12 MARCH 1948, Page 16

DEFORESTATION IN GERMANY

Sig,—Few people in this country are aware to what extent irreplaceable capital values are being destroyed in German forests. 150,000 tons of timber per month are being taken as reparations. As regards immediate allied interests the adverse effects both on mining and on agriculture con- sequent on deforestation are also disregarded, and to this extent the date is being deferred when the Western Zones could pay their food bill and relieve British and American tax-payers. Owing to this export drain Ruhr coal production is hampered by shortage of pit props, by lack of timber for repair of trucks (required to carry off the coal from the pit- heads) and to build miners' houses. The devastating evil of soil erosion has now also set in. Forest land plays an important part in agriculture ; it attracts rain, sucks up heavy rainfall and acts as a safeguard against both flood and drought. When the forest land is laid bare these evils appear in rotation ; heavy rainfall washes away the fertile top soil— Nature's work of centuries being- undone—streams suddenly swell, later on to dry up, and sand is widely deposited both by flood and wind. As an Australian,. I am acutely conscious of the evils of deforestation and have seen there its subsequent spoliation of much fertile land.
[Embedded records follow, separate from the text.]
(** What is sent is well-formed. *)
Definition safe_path (p : rstr) : Prop :=
  starts_with [slash] p = true ∧ byte_len p <= SERVER_OPS_MAX_PATH_BYTES ∧ dotdot ∉ segments p ∧ (∀ c, c ∈ p → is_control c = false).
Definition not_root (p : rstr) : Prop := ∃ segment, segment ∈ segments p ∧ segment ≠ [] ∧ segment ≠ lit ".".

Lemma validate_abs_path_safe raw p : validate_abs_path (E := E) raw = Ok p → safe_path p.
Proof.
  unfold validate_abs_path. destruct (negb (starts_with _ _)) eqn:Es; [done|]. destruct (_ <? _) eqn:El; [done|].
  destruct (contains 0 _); [done|]. destruct (existsb is_control _) eqn:Ec; [done|]. destruct (existsb _ (segments _)) eqn:Ed; [done|].
  intros Hp. apply Ok_inj in Hp as <-. split_and!; [by apply negb_false_iff|lia| |].
  - intros Hin. assert (existsb (fun segment => bool_decide (segment = dotdot)) (segments (trim raw)) = true) as Ht; [|congruence].
    apply existsb_In. exists dotdot. split; [done|by apply bool_decide_eq_true].
  - intros c Hc. destruct (is_control c) eqn:E0; [|done].
    assert (existsb is_control (trim raw) = true) as Ht; [|congruence]. apply existsb_In. eauto.
Qed.

Lemma root_path_false p : is_filesystem_root_path p = false → not_root p.
Proof.
  unfold is_filesystem_root_path. rewrite negb_false_iff, existsb_In. intros (x & Hx & Hb). exists x. split; [done|].
  apply andb_true_iff in Hb as [Hb1 Hb2]. apply negb_true_iff, bool_decide_eq_false in Hb2. by destruct x.
Qed.

Lemma validate_target_safe raw p : validate_file_target_path (E := E) raw = Ok p → safe_path p ∧ not_root p.
Proof.
  unfold validate_file_target_path. destruct (validate_abs_path raw) as [q|] eqn:Ev; [cbn|done].
  destruct (is_filesystem_root_path q) eqn:Er; [done|]. intros Hp. apply Ok_inj in Hp as <-.
  split; [by eapply validate_abs_path_safe|by apply root_path_false].
Qed.

(** A forced update names an Agent asset of one release of the project. *)
Definition release_url (version : rstr) (url : Security.Url) : Prop :=
  Security.host_str url = Some FORCE_UPDATE_REPO_HOST ∧ Security.port url = None
  ∧ ∃ asset, Security.path url = FORCE_UPDATE_REPO_PATH_PREFIX ++ version ++ lit "/" ++ asset ∧ slash ∉ asset
      ∧ has_dotdot asset = false ∧ starts_with (lit "xlstatus-agent-") asset = true.

Definition update_ok (custom : bool) (m : Message) : Prop :=
  ∃ version url checksum, m = ForceUpdate version (url_to_string url) checksum
    ∧ Security.scheme url = lit "https" ∧ Security.username url = [] ∧ Security.password url = None
    ∧ Security.query url = None ∧ Security.fragment url = None ∧ (custom = false → release_url version url)
    ∧ has_dotdot version = false ∧ slash ∉ version
    ∧ byte_len checksum = 64 ∧ forallb Auth.is_ascii_hexdigit (str_bytes checksum) = true.

Lemma strip_prefix_rest p x rest : Auth.strip_prefix p x = Some rest → x = p ++ rest.
Proof.
  unfold Auth.strip_prefix, starts_with. case_bool_decide as Hp; [|done]. destruct Hp as [k ->].
  rewrite drop_app_length. by intros [= ->].
Qed.

Lemma version_no_slash v : forallb version_byte (str_bytes v) = true → slash ∉ v.
Proof.
  rewrite forallb_In. intros Hv Hin. specialize (Hv slash). assert (version_byte slash = false) as E0 by by vm_compute.
  rewrite E0 in Hv. cut (false = true); [done|]. apply Hv. unfold str_bytes. apply list_elem_of_bind. exists slash.
  split; [|done]. apply list_elem_of_singleton. by vm_compute.
Qed.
Before the war Germany was the third largest timber importer in the world. Now she is required to export on a vast scale, and it should be realised that her richest forest areas are in the Russian Zone, and in the provinces now annexed by Poland. At the present rate of deforestation the resources of the British Zone will be exhausted within a very few years—a permanent and most serious loss for the whole of Western Europe. Is it not time to call a halt ?—Yours, &c., E. J. BRYCE. Stanhope Court Hotel, Stanhope Gardens, S.W.7.